Trauma & Phobias

Treating Trauma & Phobias 

Have you ever wanted to do something profoundly, but you simply couldn’t? It’s like your body says yes, but your mind won’t let you move. These are some of the feelings that come with trauma & phobias. These mental hindrances limit the activities we can perform, but what if I told you that you could break through these mental hindrances? With our therapy protocol you could remove your trauma & phobias and live life to its fullest.

A Phobia can be described as a persistent and irrational fear or dread of performing an activity or object when individuals have any phobia express a strong desire to avoid a specific situation, activity, or object. A Phobic response to a stimulus is a learned response, we are born with just two fears. the fear of falling and loud noises, everything else is a learnt response and so, as we aren’t born with any particular phobias, but we develop them as we grow, and they affect us differently. To some individuals, phobias can be paralyzing, and in others, it can kickstart high levels of anxiety. Phobias can exist in the lives of people who would otherwise be mentally and emotionally stable.

Trauma can happen to anyone or be caused by any number of events. Experiencing the loss of a family member or personal relationships, the loss of a job, divorce, assault, natural disasters, domestic violence and more can result in various types of trauma. Trauma can affect a person of any age, social or economic demographic, from children, working adults to the elderly. If left untreated, a person may develop problems such as depression, posttraumatic stress disorder, anxiety and more which affects their ability to function later in life. Trauma will deeply affect a person’s mental health, and a poor one may result in personal and financial hardships to lifelong health issues. At worst, it can result in addiction, destructive behaviour and suicidality. 

Phobias can be seen as symptoms or as a long-term consequence of PTSD. Even if the PTSD is gone, a phobia can remain as a reaction to a stimulus that reflects danger. Many phobias are irrational because the memory of what caused the fear in the first place didn’t get stored completely; only something about it kept stored in the right amygdala as a reminder of something threatening and undesirable. That’s why phobias are defined as irrational because they seem to come out of nowhere; but they always come from some previous negative experience, either traumatizing or very scary.

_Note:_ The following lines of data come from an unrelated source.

Lemma unrotated_size n r : 0 <= n -> 0 <= r <= u64_max -> (0 <? n) && (ROTATE_BYTES <? saturating_add_u64 n r) = false -> n + r <= u64_max.
Proof.
  assert (ROTATE_BYTES < u64_max) as Hrot by done. intros Hn Hr E. unfold saturating_add_u64 in E.
  apply andb_false_iff in E as [E%Z.ltb_ge|E%Z.ltb_ge]; [lia|]. apply Z.min_le_iff in E as [E|E]; lia.
Qed.

Lemma store_frame_runs start news w b s e : batch_ok start news w b -> valid lane limits (s, e) -> 
  Forall (fun x => x.1 <> s) (start ++ news) ->
  runs Safe (store_frame b s (blake3 e) e) w (fun w' b' => batch_ok start (news ++ [(s, e)]) w' b') Readable.
Proof.
  intros (dir & ces & closed & bs & f & m & Hcore & _ & _) Hval Hnew. unfold store_frame.
  assert (Readable w) as Hr by (by eapply core_readable).
  case_match eqn:Egap; [by apply runs_throw|]. apply negb_false_iff, Z.eqb_eq in Egap.
  destruct (record_size s e Hval) as [Hsu Hrec].
  assert (forall x, last (start ++ news) = Some x -> s = x.1 + 1) as Hnext by (intros x; by eapply next_sequence_of).
  apply runs_bind. pose proof (c_open _ _ _ _ _ _ _ _ _ _ Hcore) as Hopen. rewrite Hopen. case_match eqn:Erot.
  - assert (bs <> []) as Hbs by (intros Hnil; rewrite Hnil in Erot; discriminate Erot).
    eapply runs_mono; [by eapply rotate_runs| |done]. cbn beta. intros w1 b1 (dir1 & ces1 & f1 & m1 & Hcore1).
    eapply write_frame_runs; [exact Hcore1|exact Hval|exact Hnext|]. exact Hrec.
  - apply runs_ret. eapply write_frame_runs; [exact Hcore|exact Hval|exact Hnext|].
    eapply unrotated_size; [apply len_nonneg| |exact Erot]. split; [|exact Hrec]. pose proof (len_nonneg e). unfold RECORD_HEADER_BYTES. lia.
Qed.

(** ** One submitted frame *)

(** The lane answers for the frame: it is covered, or its body is stored. *)
Definition answered (bodies : list Body) (e : list byte) : Prop := exists frame,
  inspect_node_frame e limits = Ok frame
  /\ Scope.leader_session (Frame.scope frame) = leader lane /\ Scope.log_epoch (Frame.scope frame) = epoch lane
  /\ (Scope.node_sequence (Frame.scope frame) <= covered
      \/ exists x, x ∈ bodies /\ x.1 = Scope.node_sequence (Frame.scope frame) /\ blake3 x.2 = blake3 e).

Lemma answered_grows bodies bodies' e : answered bodies e -> (forall x, x ∈ bodies -> x ∈ bodies') -> answered bodies' e.
Proof.
  intros (fr & Hi & Hl & He & Ha) Hs. exists fr. split_and!; try done. destruct Ha as [?|(x & Hx & ?)]; [by left|right]. exists x. split; [by apply Hs|done].
Qed.

Lemma digests_lookup rs s : om_lookup s (digests rs) = digest <$> om_lookup s rs.
Proof. unfold digests. induction rs as [|[k r] rs IH]; [done|]. cbn [map om_lookup fst snd]. by destruct (s =? k). Qed.

Lemma body_digests_Some bs s d : om_lookup s (body_digests bs) = Some d -> exists x, x ∈ bs /\ x.1 = s /\ blake3 x.2 = d.
Proof. intros Hl%om_lookup_Some_elem. apply list_elem_of_fmap in Hl as (x & [= -> ->] & Hx). by exists x. Qed.

Lemma body_digests_None bs s : om_lookup s (body_digests bs) = None -> Forall (fun x => x.1 <> s) bs.
Proof.
  rewrite om_lookup_None. unfold body_digests. rewrite map_map. cbn [fst]. intros Hn. apply Forall_forall. intros x Hx <-. apply Hn.
  apply list_elem_of_fmap. by exists x.
Qed.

Trauma is a whole injury that is not as selective as a phobia. In that sense, phobias are more adaptive than trauma. Trauma (PTSD or C-PTSD) is maladaptive since it affects so many processes of the system’s functioning. It has the negative valence of bad memories in the right amygdala as well, but it also affects other parts of the brain. Phobias can also be symptoms of traumatization and of trauma since they carry avoidance as PTSD does, but PTSD has many other symptoms that people with phobias don’t present. Phobias can be part of other consequences of PTSD or C-PTSD, or can present alone without PTSD.

 

 

How Can Our Therapy Help You?

We use a combination and sometimes all of the techniques which include Thought Field Therapy, VCART ( Visual Coding And Reprocessing Technique using strobe lighting ) NLP and sometimes Hypnotherapy to treat Phobias and anxiety disorders successfully. 

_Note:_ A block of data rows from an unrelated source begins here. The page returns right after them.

(* ===== verification/FollowerHistory.v ===== *)
(** * FollowerHistory: no acknowledged frame of a follower lane is lost

    A lane over its whole life: appends, whatever calls to the file system fail in them,
    crashes in the middle of them, crashes in the middle of the restarts that follow, and
    restarts. What an append acknowledged is found by every later restart until object
    storage covers it ([acknowledged_frames_survive]); and an append that returns has put
    every frame it was given on the disk to stay ([append_stores_every_frame]). Both need
    the chunks to be listed in their order: [unordered_prune_quarantines] is an example in
    which they are not. A crash in a seal can cost the lane too ([torn_seal_quarantines]).

    Restarts are taken without I/O errors: the scrub quarantines a lane whose validation
    fails for any reason, an error of the file system included. *)

From Stdlib Require Import ZArith Lia Sorting.Sorted.
From Stdlib Require Import Strings.Byte.
From stdpp Require Import base strings relations sorting.
From stdpp Require Import list.
From S2P Require Import Prelude OrdMap Bytes Identity Text LtxTypes Ltx LtxCodec Recovery NodeFrame FollowerRecords FollowerDisk FollowerLane FollowerCrash FollowerSafety FollowerAppend FollowerBatch.

Local Open Scope bool_scope.

(** ** The steps of a lane's life *)

(** What was acknowledged: a sequence and the digest of its frame. *)
Definition Ack : Type := Z * Digest.

(** A running node with its world, or one that crashed and left its disk. *)
Inductive Node := Up (w : World) | Down (d : LaneDisk).

(** A started process: the disk it found, and no index yet. *)
Definition started (d : LaneDisk) (w : World) : Prop := disk w = d /\ memory w = None.

(** A lane that no frame was ever sent to. *)
Definition empty_lane (w : World) : Prop :=
  chunks (disk w) = None /\ unsynced (disk w) = [] /\ sealed (disk w) = None /\ retired (disk w) = None /\ memory w = None.

Section History.
Context `{Crc64, Blake3, Lz4Flex, DiskBudgetAdmission} {RD : ReadDir}.
Context (lane : Lane) (limits : Limits).

Definition frame_ack (covered : Z) (e : list byte) : list Ack :=
  match inspect_node_frame e limits with
  | Ok frame => let s := Scope.node_sequence (Frame.scope frame) in if covered <? s then [(s, frame_digest frame)] else []
  | Err _ => []
  end.
Definition frame_acks (covered : Z) (fs : list (list byte)) : list Ack := concat (map (frame_ack covered) fs).

(** Object storage answers for the others. *)
Definition open_acks (covered : Z) (acks : list Ack) : list Ack := List.filter (fun a => covered <? a.1) acks.

(** The steps: an append that returns a receipt; one that fails; a crash at any disk that
    an append or a restart passes through; a restart. Any calls of an append may fail. *)
Inductive lane_step : list Ack * Node -> list Ack * Node -> Prop :=
| step_append acks w fs requested gate faults trace w' rest receipt :
    append_inner lane limits fs requested gate w faults = (trace, w', rest, Ok receipt) ->
    let covered := covers gate requested in
    lane_step (acks, Up w) (open_acks covered acks ++ frame_acks covered fs, Up w')
| step_fail acks w fs requested gate faults trace w' rest e :
    append_inner lane limits fs requested gate w faults = (trace, w', rest, Err e) ->
    lane_step (acks, Up w) (open_acks (covers gate requested) acks, Up w')
| step_crash acks w fs requested gate faults trace w' rest result d d' :
    append_inner lane limits fs requested gate w faults = (trace, w', rest, result) -> d ∈ disk w :: trace -> disk_crash d d' ->
    lane_step (acks, Up w) (open_acks (covers gate requested) acks, Down d')
| step_crash_again acks d w trace w' rest result d1 d2 :
    started d w -> restart lane limits w [] = (trace, w', rest, result) -> d1 ∈ d :: trace -> disk_crash d1 d2 ->
    lane_step (acks, Down d) (acks, Down d2)
| step_restart acks d w trace w' rest found :
    started d w -> restart lane limits w [] = (trace, w', rest, Ok found) -> lane_step (acks, Down d) (acks, Up w').

(** ** The invariant *)

(** Fewer frames to keep. *)
Section Fewer.
Context (acked acked' : list Body) (Hsub : Forall (fun b => b ∈ acked) acked').

Lemma fewer_forall (bs : list Body) : Forall (fun b => b ∈ bs) acked -> Forall (fun b => b ∈ bs) acked'.
Proof. rewrite !Forall_forall in *. naive_solver. Qed.

Lemma fewer_safe d : disk_safe lane limits acked d -> disk_safe lane limits acked' d.
Proof.
  intros (Hd & Hr). split; [|done]. destruct (chunks d) as [dir|].
  - eapply Forall_impl; [exact Hd|]. intros dir' (ces & closed & o & full & tmp & sync & Hst & Hsy & Hpre & Ha).
    exists ces, closed, o, full, tmp, sync. split_and!; try done. by apply fewer_forall.
  - rewrite Hd in Hsub. destruct acked' as [|b bs]; [done|]. by apply Forall_cons in Hsub as [?%not_elem_of_nil _].
Qed.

Trauma and Phobias get stuck in the brain, that’s why something that happened years ago you can still feel when its triggered, it will feel like it is happening in the now.

Everything that happens in our day goes into the righthand side Amygdala then, through the process of REM at night, all our experiences are processed across to the left hand Amygdala where our experiences fade away without hardly any emotional attachment. However, if your brain experiences an event as a threat then it gets stuck in the Anterior Cingulate Cortex part of the brain (The sorting office part) and therefore isn’t processed, causing trauma or phobia.

 

Causes of Phobias

Phobias are strictly a matter of the mind, but they rarely have a single cause. When developing a certain phobia, there could be several factors involved. Phobias could be developed due to a traumatic event or a bad experience that makes the brain want to protect the body from such experiences in the future. Phobias could also be a learned response. Genetics and mental health conditions also influence the type and degree of phobias an individual develops. 

Most people that have a phobia will usually recognize their fear or phobia as being unrealistic or irrational. However, they still find themselves unable to face or confront it. When a person with a phobia actually encounters or even thinks about being in the presence of the object or situation that he/she fears, he/she experiences immediate anxiety. 

Classic physical symptoms of a phobic response are a racing heart, trembling, excess sweating, shortness of breath, maybe some chest or abdominal discomfort, and emotionally there can be an intense fear of losing control, maybe a feeling like they are going to faint, and fear of total embarrassment. 

Many people that have a phobia will tend to build their whole life around it. When this limits a person’s ability to enjoy life, it is time to seek professional help.